Kenyan calm a day after chaotic presidential declaration

Kenya is calm a day after the declaration of Deputy President William Ruto as the winner of the narrow presidential election over longtime opposition figure Raila Odinga

ByCARA ANNA Associated Press
August 16, 2022, 3:31 AM
William Ruto, center, shows a certificate after the announcement of the results of the presidential race at the Centre in Bomas, Nairobi, Kenya, Monday, Aug. 15, 2022. After last-minute chaos that could foreshadow a court challenge, Kenya’s electoral
William Ruto, center, shows a certificate after the announcement of the results of the presidential race at the Centre in Bomas, Nairobi, Kenya, Monday, Aug. 15, 2022. After last-minute chaos that could foreshadow a court challenge, Kenya’s electoral commission chairman on Monday declared Deputy President William Ruto the winner of the close presidential election over five-time contender Raila Odinga. (AP Photo/Sayyid Abdul Azim)
The Associated Press

NAIROBI, Kenya -- Kenya is calm on Tuesday, a day after the declaration of Deputy President William Ruto as the winner of the narrow presidential election over longtime opposition figure Raila Odinga — a vote closely watched in the East African country that has been crucial to regional stability.

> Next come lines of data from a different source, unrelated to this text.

Definition addonHandleFinalizer (addon : OdooAddon) : prog (res Result) :=
  if negb (ContainsFinalizer (ad_Meta addon) finalizerOdooAddon) then ok noResult
  else
    let? syncJob := getSyncJob addon in
    let ownedSyncJob := match syncJob with
                        | Some j => IsControlledBy (job_Meta j) (ad_Meta addon)
                        | None => false end in
    let? volume := addonVolume addon in
    match volume with
    | None => finishDeletion addon syncJob ownedSyncJob None
    | Some (instance, pvcName) =>
        if ownedSyncJob then with_result (requeue addonStaleJobRequeue) (deleteIf true syncJob)
        else
          let? cleanup := getCleanupJob addon in
          match cleanup with
          | None => with_result (requeue addonCleanupRequeue) (createCleanupJob addon instance pvcName)
          | Some job =>
              if negb (IsControlledBy (job_Meta job) (ad_Meta addon))
              then finishDeletion addon None false None
              else judgeCleanup addon job
          end
    end.

Definition addonReconcile (key : NamespacedName) : prog (res Result) :=
  let* got := get KAddon key in
  match got with
  | Err e => if IsNotFound e then ok noResult else fail e
  | Ok addon =>
      match m_DeletionTimestamp (ad_Meta addon) with
      | Some _ => addonHandleFinalizer addon
      | None =>
          let? addon :=
            if ContainsFinalizer (ad_Meta addon) finalizerOdooAddon then ok addon
            else update KAddon (ad_with_meta (AddFinalizer (ad_Meta addon) finalizerOdooAddon) addon) in
          reconcileOdooAddon addon
      end
  end.
End Addon.

(** ** What one pass may do *)
Section Safety.
Context `{Unicode} `{KubeLib} `{UrlLib}.
Context (r : Reconciler) (Getenv : string → string) (key : NamespacedName).

(** The addon this pass works on: as read, or as returned by the update that added the finalizer. *)
Definition finalized (a : OdooAddon) : OdooAddon :=
  ad_with_meta (AddFinalizer (ad_Meta a) finalizerOdooAddon) a.
Definition current (h : list event) (addon : OdooAddon) : Prop :=
  happened h (OpGet KAddon key) (Ok addon) ∨
  ∃ a0, happened h (OpGet KAddon key) (Ok a0) ∧ m_DeletionTimestamp (ad_Meta a0) = None ∧
    happened h (OpUpdate KAddon (finalized a0)) (Ok addon).

(** The addon is not being deleted, or is. *)
Definition live (h : list event) : Prop :=
  ∃ a0, happened h (OpGet KAddon key) (Ok a0) ∧ m_DeletionTimestamp (ad_Meta a0) = None.
Definition deleting (h : list event) (addon : OdooAddon) : Prop :=
  happened h (OpGet KAddon key) (Ok addon) ∧ m_DeletionTimestamp (ad_Meta addon) ≠ None ∧
  ContainsFinalizer (ad_Meta addon) finalizerOdooAddon = true.

(** A sync Job of the addon, for its current spec, that succeeded, and whose log was read. *)
Definition sync_evidence (h : list event) (addon : OdooAddon) (commit : string) (modules : list string)
    : Prop :=
  ∃ spec (job : Job) (pods : list Pod) (pod : Pod) (logs : string),
    resolveSyncSpec addon = Ok spec ∧
    happened h (OpGet KJob (syncJobKey addon)) (Ok job) ∧
    IsControlledBy (job_Meta job) (ad_Meta addon) = true ∧
    map_get (m_Annotations (job_Meta job)) annotationSyncSpecHash = syncSpecHash spec ∧
    upgradeJobSucceeded job = true ∧
    happened h (OpList KPod (m_Namespace (job_Meta job))
      {[batchControllerUIDLabel := m_UID (job_Meta job)]}) (Ok pods) ∧ pod ∈ pods ∧
    happened h (OpPodLogs (m_Namespace (job_Meta job)) (m_Name (pod_Meta pod)) "" None) (Ok logs) ∧
    parseSyncOutput (LimitRead addonLogReadLimit logs) = (commit, modules) ∧ commit ≠ "".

There were protests by Odinga supporters in some cities Monday night after chaos around the declaration as a majority of electoral commissioners alleged the process was “opaque.” Those commissioners, appointed by President Uhuru Kenyatta last year, gave no details about their sudden objection after an election widely seen as the most transparent ever Kenya.

The 77-year-old Odinga, who has pursued the presidency for a quarter-century, still has made no public statement or appearance. His campaign has signaled it might challenge the election result in court and has seven days after the declaration to do so. The Supreme Court would have 14 days to make a ruling.

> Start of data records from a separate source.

(** The next pass records the result; or it starts a sync; or the addon is synced already. *)
Definition records (w : cluster) : Prop := ∃ st j,
  operable w st ∧ sync_job w = Some j ∧ for_spec j ∧ succeeded j ∧ pods_of w j ≠ [].
Definition starts (w : cluster) : Prop := ∃ st,
  operable w st ∧ sync_job w = None ∧ due w st ∧ canSkipResync (addon st) = false.
Definition settled (w : cluster) : Prop := ∃ st,
  operable w st ∧ says_synced st ∧ ∀ j, sync_job w = Some j → succeeded j ∧ pods_of w j ≠ [].

(** After a pass that left the status [st] and the Job [job], and an interlude. *)
Section Next.
Context (w : cluster) (st0 st : OdooAddonStatus) (job : option Job) (w1 w' : cluster).
Context (Hop : operable w st0) (Hb : became st job w w1) (Hi : interlude w1 w').
Context (Hours : ∀ j, job = Some j → ours j) (Hpast : ∀ last, ads_LastSyncTime st = Some last → last <= clock w).

Lemma became_volume : volume w1.
Proof.
  destruct Hb as (_ & _ & Hf & _). pose proof (op_volume _ _ Hop) as Hv. unfold volume, instance_at, claim_at in *.
  by rewrite (frame_at _ _ _ KInstance Hf eq_refl), (frame_at _ _ _ KPVC Hf eq_refl).
Qed.

Lemma next_operable : operable w' st.
Proof.
  split.
  - rewrite (il_addon _ _ Hi). by eapply became_addon.
  - apply (il_volume _ _ Hi), became_volume.
  - intros j' Hj'. destruct job as [j|] eqn:Hjob.
    + destruct (il_job _ _ Hi j) as (j'' & Hj'' & Hr & _); [by eapply became_job|by apply Hours|]. by rewrite Hj' in Hj''; injection Hj'' as ->.
    + rewrite (il_none _ _ Hi) in Hj'; [done|by eapply became_job].
  - intros last Hlast. specialize (Hpast last Hlast). destruct Hb as (_ & _ & _ & Hc). pose proof (il_clock _ _ Hi).
    unfold resyncInterval, Minute, Second in *. lia.
Qed.

(** After an interlude, a sync is due. *)
Lemma next_due : due w' st.
Proof.
  intros last Hlast. cbn in Hlast |- *. specialize (Hpast last Hlast).
  pose proof (syncInterval_range (ads_Phase st)) as Hr. revert Hr.
  destruct Hb as (_ & _ & _ & Hc). pose proof (il_clock _ _ Hi) as Hl. rewrite Hc in Hl. revert Hl.
  unfold time_Sub, failureBackoff, resyncInterval, Minute, Second, int64_min, int64_max. lia.
Qed.

Lemma next_starts : job = None → canSkipResync (addon st) = false → starts w'.
Proof.
  intros Hj Hskip. exists st. split_and!; [exact next_operable| |exact next_due|done].
  apply (il_none _ _ Hi). rewrite (became_job _ _ _ _ Hb). exact Hj.
Qed.

(** A Job that had not failed has succeeded. *)
Lemma next_job j : job = Some j → ¬ failed j →
  ∃ j', sync_job w' = Some j' ∧ (for_spec j → for_spec j') ∧ succeeded j' ∧ pods_of w' j' ≠ [].
Proof.
  intros Hj Hno. destruct (il_job _ _ Hi j) as (j' & Hj' & _ & Hs & Hpods & Hend);
    [by rewrite (became_job _ _ _ _ Hb)|by apply Hours|].
  assert (succeeded j') as Hsucc by (destruct Hend as [|[]]; done).
  exists j'. split_and!; [done|by apply Hs|done|by apply Hpods].
Qed.

Lemma next_records j : job = Some j → ¬ failed j → for_spec j → records w'.
Proof.
  intros Hj Hno Hs. destruct (next_job j Hj Hno) as (j' & Hj' & Hs' & ? & ?).
  exists st, j'. split_and!; [exact next_operable|done|by apply Hs'|done|done].
Qed.

Lemma next_settled : says_synced st → (∀ j, job = Some j → ¬ failed j) → settled w'.
Proof.
  intros Hsynced Hno. exists st. split_and!; [exact next_operable|done|]. intros j' Hj'.
  pose proof next_job as Hnext. destruct job as [j|] eqn:Hjob.
  - destruct (Hnext j eq_refl (Hno j eq_refl)) as (j'' & Hj'' & _ & ?). rewrite Hj' in Hj''. by injection Hj'' as ->.
  - rewrite (il_none _ _ Hi) in Hj'; [done|by eapply became_job].
Qed.
End Next.

(** A status with another phase than Synced never skips a resync. *)
Lemma canSkip_phase st : ads_Phase st ≠ phaseSynced → canSkipResync (addon st) = false.
Proof. intros Hp. unfold canSkipResync. cbn. apply String.eqb_neq in Hp. by rewrite Hp, andb_false_r. Qed.
(** A Job that was just created has not failed. *)
Lemma new_not_failed j : job_Status j = noJobStatus → ¬ failed j.
Proof. unfold failed, upgradeHasCondition. by intros ->. Qed.
Lemma set_phase_past phase conds st : ads_LastSyncTime (ads_conds conds (ads_set_phase phase st)) = ads_LastSyncTime st.
Proof. cbn. unfold ads_set_phase. by destruct (String.eqb phase ""). Qed.

Lemma any_step w st w' :
  operable w st → canSkipResync (addon st) = false → interlude (pass w) w' → settled w' ∧ synced (pass w) ∨ records w' ∨ starts w'.
Proof.
  intros Hop Hskip Hi. destruct (pass_moves w st Hop) as (st' & job & Hb & Hm). pose proof (op_past _ _ Hop) as Hpast.
  inversion Hm as [j|j conds|j msg conds|j conds|conds|j conds]; subst st' job.
  - right. right. by eapply (next_starts w st).
  - left. split; [|eexists; split; [by eapply became_addon|by split_and!]].
    eapply (next_settled w st); [done..| |by split_and!|done]. intros last. cbn. by intros [= <-].
  - right. right. eapply (next_starts w st); [done..| |done|by apply canSkip_phase]. intros last. cbn. by intros [= <-].
  - right. left. eapply (next_records w st); try done; [|intros last; rewrite set_phase_past; apply Hpast].
    intros j' [= <-]. by apply (op_job _ _ Hop).
  - right. right. by eapply (next_starts w st).
  - right. left. eapply (next_records w st); try done;
    [by intros j' [= <-]|intros last; rewrite set_phase_past; apply Hpast|by apply new_not_failed].
Qed.

Lemma starts_step w w' : starts w → interlude (pass w) w' → records w'.
Proof.
  intros (st & Hop & Hj & Hdue & Hskip) Hi. destruct (pass_moves w st Hop) as (st' & job & Hb & Hm).
  pose proof (op_past _ _ Hop) as Hpast.
  inversion Hm as [j|j conds|j msg conds|j conds|conds Hno [|]|j conds]; subst st' job; try congruence; try done.
  eapply (next_records w st); try done;
    [by intros j' [= <-]|intros last; rewrite set_phase_past; apply Hpast|by apply new_not_failed].
Qed.

Lemma records_step w : records w → synced (pass w) ∧ ∀ w', interlude (pass w) w' → settled w'.
Proof.
  intros (st & j0 & Hop & Hj & Hs & Hsucc & Hpods). destruct (pass_moves w st Hop) as (st' & job & Hb & Hm).
  inversion Hm as [j|j conds|j msg conds Hj'|j conds|conds|j conds]; subst st' job;
    try (assert (j = j0) as -> by congruence); try congruence; try done; [|by exfalso; auto].
  split; [eexists; split; [by eapply became_addon|by split_and!]|]. intros w' Hi.
  eapply (next_settled w st); [done..| |by split_and!|done]. intros last. cbn. by intros [= <-].
Qed.

Lemma settled_step w : settled w → synced (pass w) ∧ ∀ w', interlude (pass w) w' → settled w'.
Proof.
  intros (st & Hop & Hsynced & Hjob). destruct (pass_moves w st Hop) as (st' & job & Hb & Hm).
  pose proof (op_past _ _ Hop) as Hpast.
  assert (∀ conds, says_synced (ads_conds conds (ads_set_phase (syncingPhaseFor (ads_Phase st)) st))) as Hkeep.
  { intros conds. destruct Hsynced as (Hp & ?). unfold syncingPhaseFor. by rewrite Hp, String.eqb_refl. }
  assert (says_synced st' ∧ (∀ j, job = Some j → ours j ∧ ¬ failed j) ∧
    ∀ last, ads_LastSyncTime st' = Some last → last <= clock w) as (Hst & Hj & Hlast).
  { inversion Hm as [j|j conds|j msg conds Hj'|j conds Hj'|conds|j conds]; subst st' job.
    - done.
    - split_and!; try done. intros last. cbn. by intros [= <-].
    - exfalso. destruct (Hjob j Hj'). auto.
    - exfalso. by destruct (Hjob j Hj').
    - done.
    - split_and!; [apply Hkeep|intros j' [= <-]; split; [done|by apply new_not_failed]|intros last; rewrite set_phase_past; apply Hpast]. }
  split; [eexists; split; [by eapply became_addon|exact Hst]|]. intros w' Hi.
  eapply (next_settled w st); [done..| |done|done|]; by intros j []%Hj.
Qed.

(** How far the sync is before a pass. *)
Definition stage (n : nat) (w : cluster) : Prop :=
  match n with
  | O => ∃ st, operable w st ∧ canSkipResync (addon st) = false
  | S O => settled w ∨ records w ∨ starts w
  | _ => settled w ∨ records w
  end.

Lemma stage_operable n w : stage n w → ∃ st, operable w st.
Proof.
  destruct n as [|[|n]]; cbn; [intros (st & ? & _)|intros [(st & ? & _)|[(st & j & ? & _)|(st & ? & _)]]|
    intros [(st & ? & _)|(st & j & ? & _)]]; by exists st.
Qed.

Lemma stage_synced n w : (2 ≤ n)%nat → stage n w → synced (pass w).
Proof.
  intros Hn. destruct n as [|[|n]]; [lia..|]. intros [Hs|Hr]; [by apply settled_step|by apply records_step].
Qed.

Lemma sync_stage_next n w w' : stage n w → interlude (pass w) w' → stage (S n) w'.
Proof.
  intros Hst Hi. destruct n as [|n]; cbn in Hst |- *.
  - destruct Hst as (st & Hop & Hskip). destruct (any_step w st w' Hop Hskip Hi) as [[? _]|?]; auto.
  - destruct n as [|n].
    + destruct Hst as [Hs|[Hr|Hs]]; [left; by apply (settled_step w)|left; by apply (records_step w)|right; by apply (starts_step w)].
    + left. destruct Hst as [Hs|Hr]; [by apply (settled_step w)|by apply (records_step w)].
Qed.

(** ** Properties *)

(** C20: an addon gets synced, and stays so. Take any state of an addon that can be synced (valid spec,
    instance present with a bound claim, finalizer in place, not being deleted, not skipping resyncs),
    with any status whose last sync is not in the future and any sync Job of its own, or none: stale,
    running, failed, or finished with its log lost. When each Job that has not failed runs to success
    with a log that reports a commit, and a resync interval goes by between two passes, then from the
    third pass on the status says Synced and Ready, with the commit and the modules of the log: no
    state of the status or the Job is a dead end, and the resyncs that follow never take the addon back. *)
Theorem addon_gets_synced (f : nat → cluster) st n :
  operable (f 0%nat) st → canSkipResync (addon st) = false → (∀ i, interlude (pass (f i)) (f (S i))) → (2 ≤ n)%nat →
  ∃ st', addon_at (pass (f n)) = Some (addon st') ∧
    ads_Phase st' = phaseSynced ∧ ads_Ready st' = true ∧ ads_ClonedCommit st' = commit ∧ ads_Modules st' = modules.
Proof.
  intros Hop Hskip Hi Hn. apply (stage_synced n); [done|]. clear Hn.
  induction n as [|n IH]; [by exists st|by apply (sync_stage_next n (f n))].
Qed.
End Progress.

(** *** Witness: an addon whose last sync failed and whose failed Job is still there *)
Section Example.
#[local] Existing Instances unicode_ref kube_ref url_ref.

Definition waiting_meta : ObjectMeta :=
  {| m_Name := "sale-x"; m_Namespace := "shop"; m_UID := ""; m_ResourceVersion := "7";
     m_Generation := 1; m_CreationTimestamp := 0; m_DeletionTimestamp := None; m_Labels := ∅;
     m_Annotations := ∅; m_OwnerReferences := []; m_Finalizers := [finalizerOdooAddon] |}.
Definition waiting_status : OdooAddonStatus := ad_Status git_addon.
Definition waiting_addon : OdooAddon := addon waiting_meta (ad_Spec git_addon) waiting_status.

Definition failed_job : Job :=
  {| job_Meta := job_Meta finished_job; job_Spec := job_Spec finished_job;
     job_Status := {| jst_Succeeded := 0; jst_Failed := 1;
       jst_Conditions := [ {| jc_Type := JobFailed; jc_Status := ConditionTrue;
                              jc_Reason := "DeadlineExceeded"; jc_Message := "" |} ];
       jst_CompletionTime := None |} |}.
Definition example_logs : string := "modules: sale_x" +:+ nl +:+ example_sha +:+ nl.

Definition waiting_spec : syncSpec :=
  match resolveSyncSpec waiting_addon with Ok s => s | Err _ => noSyncSpec end.
Definition example_shop : OdooInstance :=
  {| in_Meta := newMeta "shop" "shop"; in_Spec := conf_example;
     in_Status := {| ist_Ready := true; ist_Phase := "Running"; ist_AddonPaths := [];
       ist_ObservedGeneration := 1; ist_Conditions := []; ist_Message := "";
       ist_Initialized := true; ist_InitUpgrade := ""; ist_AppliedAddonsHash := "";
       ist_ActiveUpgrade := "" |} |}.
Definition example_claim : PersistentVolumeClaim :=
  {| pvc_Meta := newMeta "shop-addons" "shop"; pvc_AccessModes := []; pvc_StorageRequest := "";
     pvc_StorageClassName := None; pvc_Phase := ClaimBound |}.
Definition failed_cluster : cluster :=
  put KAddon "sale-x" waiting_addon (put KJob "sale-x-sync" failed_job
    (put KPVC "shop-addons" example_claim (put KInstance "shop" example_shop
      {| objects := λ _, ∅; clock := 1000 * Second |}))).

(** Between two passes, the Jobs that have not failed succeed, in a pod, and a resync interval goes by. *)
Definition job_succeeds (j : Job) : Job :=
  if upgradeHasCondition j JobFailed then j
  else {| job_Meta := job_Meta j; job_Spec := job_Spec j;
          job_Status := {| jst_Succeeded := 1; jst_Failed := jst_Failed (job_Status j);
                           jst_Conditions := jst_Conditions (job_Status j);
                           jst_CompletionTime := jst_CompletionTime (job_Status j) |} |}.
Definition job_pod (j : Job) : Pod :=
  {| pod_Meta := with_labels {[batchControllerUIDLabel := m_UID (job_Meta j)]} ∅ (newMeta "p" "shop");
     pod_Phase := "Succeeded"; pod_NodeName := "" |}.
Definition rest (w : cluster) : cluster :=
  let pods := match sync_job waiting_meta w with Some j => {["p" := job_pod j]} | None => ∅ end in
  {| objects := objects (put_objects KJob (job_succeeds <$> objects w KJob) (put_objects KPod pods w));
     clock := clock w + resyncInterval |}.

Definition example_recorder : Reconciler := {| rec_Recorder := true; rec_Clientset := true |}.
Definition example_pass : cluster → cluster := pass example_recorder (λ _, "") example_logs waiting_meta.
Fixpoint example_history (n : nat) : cluster :=
  match n with O => failed_cluster | S n => rest (example_pass (example_history n)) end.

Lemma job_rest_interlude w : interlude waiting_meta (ad_Spec git_addon) waiting_spec w (rest w).
Proof.
  assert (objects (rest w) KJob = job_succeeds <$> objects w KJob) as Hjobs by (cbn [rest objects]; apply put_objects_eq).
  assert (sync_job waiting_meta (rest w) = job_succeeds <$> sync_job waiting_meta w) as Hjob
    by (etrans; [exact (f_equal (lookup _) Hjobs)|apply lookup_fmap]).
  assert (frame [KJob; KPod] w (rest w)) as Hf.
  { intros k Hk. cbn [rest objects]. rewrite !put_objects_ne by set_solver. done. }
  split.
  - unfold addon_at. by rewrite (frame_at _ _ _ KAddon Hf eq_refl).
  - unfold volume, instance_at, claim_at. by rewrite (frame_at _ _ _ KInstance Hf eq_refl), (frame_at _ _ _ KPVC Hf eq_refl).
  - rewrite Hjob. by intros ->.
  - intros j Hj Hours. exists (job_succeeds j).
    assert (job_Meta (job_succeeds j) = job_Meta j) as Hmeta by (unfold job_succeeds; by destruct (upgradeHasCondition j JobFailed)).
    split; [by rewrite Hjob, Hj|].
    split_and!.
    + unfold ours. by rewrite Hmeta.
    + unfold for_spec. by rewrite Hmeta.
    + intros _. unfold pods_of. rewrite Hmeta. unfold labelled, listing.
      assert (objects (rest w) KPod = {["p" := job_pod j]}) as ->.
      { cbn [rest objects]. rewrite put_objects_ne, put_objects_eq by done. by rewrite Hj. }
      rewrite map_to_list_singleton. cbn. by rewrite bool_decide_true.
    + unfold job_succeeds, succeeded, failed. destruct (upgradeHasCondition j JobFailed) eqn:Hno; [by right|by left].
  - cbn. lia.
Qed.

The electoral commission chairman said Ruto won with almost 50.5% of votes while Odinga received almost 49%. A local electoral observer group on Tuesday will release the result of its parallel tally seen as an important check on the official process.

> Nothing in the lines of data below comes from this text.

(* ===== verification/AddonRollout.v ===== *)
(** * From a git commit to the pods

    [AddonProgress] gets an addon synced, [SystemProgress] gets an instance up on the addons it finds.
    Here the controllers of addons, instances and upgrades work on one cluster: the commit that the
    addon controller records is what the instance controller rolls out, after the upgrade that the
    upgrade controller runs for it. *)
From S2P Require Export SystemProgress AddonProgress.

(** Two names that end in different bytes differ. *)
Lemma last_bytes_differ a b c d : a +:+ str1 c = b +:+ str1 d → c = d.
Proof.
  intros Heq. assert (len a = len b) as Hl.
  { apply (f_equal len) in Heq. rewrite !len_app in Heq. cbn in Heq. lia. }
  destruct (app_inj_len a (str1 c) b (str1 d) Hl Heq) as [_ [= ->]]. done.
Qed.

(** The Job of an upgrade is never the sync Job of an addon. *)
Lemma upgrade_job_name n a : upgradeJobName n ≠ syncJobName a.
Proof.
  unfold upgradeJobName, syncJobName.
  destruct (bounded_name_spec upgradeFallbackName n upgradeJobSuffix upgradeMaxNameLen ltac:(apply Nat.leb_le; reflexivity) ltac:(apply Nat.leb_le; reflexivity))
    as (_ & (p & Hp & _) & _).
  change (upgradeBoundedName n upgradeJobSuffix upgradeMaxNameLen) with (bounded_name upgradeFallbackName n upgradeJobSuffix upgradeMaxNameLen).
  rewrite Hp. change (p +:+ upgradeJobSuffix) with (p +:+ "-ru" +:+ str1 "n"). change (a +:+ syncJobSuffix) with (a +:+ "-syn" +:+ str1 "c").
  rewrite <-!app_assoc_str. by intros ?%last_bytes_differ.
Qed.

Section Rollout.
Context `{Unicode} `{KubeLib} `{RetryLib} `{UrlLib} `{!OwnerLaws} `{!ErrorLaws} `{!EqualityLaws} `{!RetryLaws}.
Context (r : Reconciler) (Getenv : string → string) (logs : string) (finish : Job → Job).
(** The instance, and an addon for it with what the log of its syncs says. *)
Context (meta : ObjectMeta) (spec : OdooInstanceSpec) (conf : string).
Context (ameta : ObjectMeta) (aspec : OdooAddonSpec) (s : syncSpec) (commit : string) (modules : list string).

Abbreviation name := (m_Name meta).
Abbreviation ns := (m_Namespace meta).
Abbreviation job_name := (syncJobName (m_Name ameta)).
Abbreviation inst := (InstanceProgress.inst meta spec).
Abbreviation self := (InstanceProgress.self meta).
Abbreviation addon := (AddonProgress.addon ameta aspec).
Abbreviation addon_at := (AddonProgress.addon_at ameta).
Abbreviation sync_job := (AddonProgress.sync_job ameta).
Abbreviation operable := (AddonProgress.operable ameta aspec).
Abbreviation instance_pass := (InstanceProgress.pass r logs meta).
Abbreviation addon_pass := (AddonProgress.pass r Getenv logs ameta).
Abbreviation upgrade_pass := (UpgradeProgress.pass r ns logs).
Abbreviation meanwhile := (SystemProgress.meanwhile r logs finish meta).

(** What the theorems about the parts ask for. *)
Context (Hconf : renderOdooConf spec = Ok conf).
Context (Hsizes : ∀ req, req ∈ claims meta spec → is_Ok (ParseQuantity (claim_size req)) = true).
Context (Hdeletion : m_DeletionTimestamp meta = None).
Context (Hfinalizer : ContainsFinalizer meta finalizerOdooInstance = true).
Context (Hinitsecret : ∀ s, is_Initialize spec = Some s → ini_AdminUserPasswordSecret s ≠ "").
Context (Hname : name ≠ "") (Hdatabase : pg_Database (is_Postgres spec) ≠ "").
Context (Hinitmodules : ∀ s, is_Initialize spec = Some s → ini_Modules s ≠ []).
Context (Hmodules : ∀ s, is_Upgrade spec = Some s → upgradeAllModules ∈ usp_Modules s → usp_Modules s = [upgradeAllModules]).
Context (Hends : ∀ j, job_ended (finish j)) (Hfine : ∀ j, job_fine (finish j)) (Hmeta : ∀ j, job_Meta (finish j) = job_Meta j).
Context (Hadeletion : m_DeletionTimestamp ameta = None).
Context (Hafinalizer : ContainsFinalizer ameta finalizerOdooAddon = true).
Context (Hainstance : ref_Name (ad_InstanceRef aspec) = name).
Context (Hanamespace : ref_Namespace (ad_InstanceRef aspec) ∈ [""; m_Namespace ameta]).
Context (Haspec : ∀ st, resolveSyncSpec (addon st) = Ok s).
Context (Hclientset : rec_Clientset r = true).
Context (Hlogs : parseSyncOutput (LimitRead addonLogReadLimit logs) = (commit, modules)) (Hcommit : commit ≠ "").

(** ** The parts on one cluster *)

(** The revision of the addons there are, and the paths of their modules. *)
Definition ready (w : cluster) : list OdooAddon := ready_addons meta (objects w KAddon).
Abbreviation good w := (sound meta spec (addonsHash (ready w)) (addonMountPaths (ready w)) w).

Lemma sound_good current paths w :
  sound meta spec current paths w → addonsHash (ready w) = current ∧ addonMountPaths (ready w) = paths.
Proof. intros [Hfit _ _ _]. apply (Hfit KAddon). Qed.

(** No upgrade runs on the sync Job. *)
Definition clear (w : cluster) : Prop := ∀ n u, upgrades w !! n = Some u → running u → ust_JobName (up_Status u) ≠ job_name.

Odinga's campaign had expected victory after the outgoing president in a political twist backed his former rival Odinga instead of his own deputy president.

But the 55-year-old Ruto appealed to Kenyans by making the election about economic differences and not the ethnic ones that have long marked politics with sometimes deadly results. He portrayed himself as an outsider from humble beginnings defying the political dynasties of Kenyatta and Odinga, whose fathers were Kenya’s first president and vice president.

The turnout in last Tuesday’s vote dipped to 65% as Kenyans across the country of 65 million expressed frustration with rising prices, high unemployment and widespread corruption. The now-wealthy Ruto himself has faced and denied multiple allegations of land grabs and other graft.